All amplified products were resolved in agarose gels at 1%, and stained with 0.2 µg/mL ethidium bromide using an electrophoresis chamber Midicell primo (Thermo EC330, New York, USA). A molecular marker of 100 bp ladder was used (Invitrogen Corporation, Carlsbad, CA, USA). PCR products were then purified using a MiniElute PCR Purification Kit (Qiagen, Valencia, CA, USA), according to the manufacturer’s instructions. The purified products were Sanger sequenced by using forward and reverse primers (at the High Throughput Genomics Unit, Department of Genome Sciences, University of Washington, Seattle, WA, USA).

The quality of pherograms with the forward and reverse nucleotide sequences was verified manually and by using BioEdit v7.1.3 software. DNA sequences with rare polymorphisms were re-amplified and sequenced. All pherograms showed a single genotype pattern. The consensus sequences obtained for each gene fragment were submitted to the NCBI-Gen Bank [Accession Numbers: KX180164–KX180638].

Data analysis

The Salvador I strain (Sal I) mdr1sequence was used as reference: XM_001613678. Sequences forward and reverse were aligned using ClustalW Multiple Alignment of BioEdit v7.0 [21] and revised manually. Nonsynonymous and synonymous changes were identified, and the frequency of each nucleotide change was calculated per geographic site in Mesoamerica (NIC-NE, NIC-NW and SMX), as well the haplotypes were constructed to background mutations at codons 976/1076 with the dnaSP program v5.1 [22]. Statistical analysis was carried out with STATA v12.1.

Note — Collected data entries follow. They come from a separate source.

(** * Climbing analysis: peaks, plateaus and rate of force development

    A shallow embedding of [climbing_analysis.py] and the properties of its
    core: the peak finder, the plateau segmenter and the per-plateau RFD
    computation.

    Numbers.  The script computes on binary64 floats.  Here a timestamp and
    a force are exact rationals ([Q]): comparisons and arithmetic are the
    mathematical ones, without rounding, NaN or infinities.  Equality of
    rationals is [Qeq] (written [==]).  The one place where rounding is
    looked at is the unit conversion, on the kernel's binary64 floats
    ([to_newtons_binary64], [to_kg_binary64]).

    Indices.  Every index the script uses is non-negative (peak indices are
    at least 1, the backward scan stops at 0), so indices are [nat] and the
    wrap-around of negative Python indices never comes into play.

    Exceptions.  Indexing out of range raises; a computation is a [result]. *)

From Stdlib Require Import Floats.
From Stdlib Require Import List Arith Bool Lia ZArith QArith Qfield Lqa Sorted.
Import ListNotations.

Local Open Scope nat_scope.

(* ------------------------------------------------------------------ *)
(** ** The run-time: exceptions, indexing, loops *)

Inductive exn : Type :=
| IndexError   (* sequence index out of range *)
| ValueError.  (* max() of an empty sequence *)

Inductive result (A : Type) : Type :=
| Ok (a : A)
| Raise (e : exn).

Arguments Ok {A} a.
Arguments Raise {A} e.

Definition bind {A B : Type} (r : result A) (k : A -> result B) : result B :=
  match r with
  | Ok a => k a
  | Raise e => Raise e
  end.

Notation "x <- r ;; k" := (bind r (fun x => k))
  (at level 61, r at next level, right associativity).
Notation "' p <- r ;; k" := (bind r (fun x => match x with p => k end))
  (at level 61, p pattern, r at next level, right associativity).

(** [l[i]] on a list or an array, and [series.iloc[i]] on a column. *)
Definition getitem {A : Type} (l : list A) (i : nat) : result A :=
  match nth_error l i with
  | Some a => Ok a
  | None => Raise IndexError
  end.

Definition iloc (series : list Q) (i : nat) : result Q := getitem series i.

(** [for i in range_: st = body(st, i)], stopping at the first exception. *)
Fixpoint for_each {S I : Type} (body : S -> I -> result S) (st : S)
    (range_ : list I) : result S :=
  match range_ with
  | [] => Ok st
  | i :: rest => st' <- body st i ;; for_each body st' rest
  end.

(** [a < b] on numbers, as a test. *)
Definition Qltb (a b : Q) : bool := negb (Qle_bool b a).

In order to explore the regional and global parasite relationships based on pvmdr1, haplotype networks were constructed using TCS 1.21 [23]. Mutational steps represent the connections between haplotypes, and empty squares showed the non-sampled or extinct haplotypes. The colour of the circles represents the geographic origins of each haplotype, while the size of the circle represents the frequency of each haplotype.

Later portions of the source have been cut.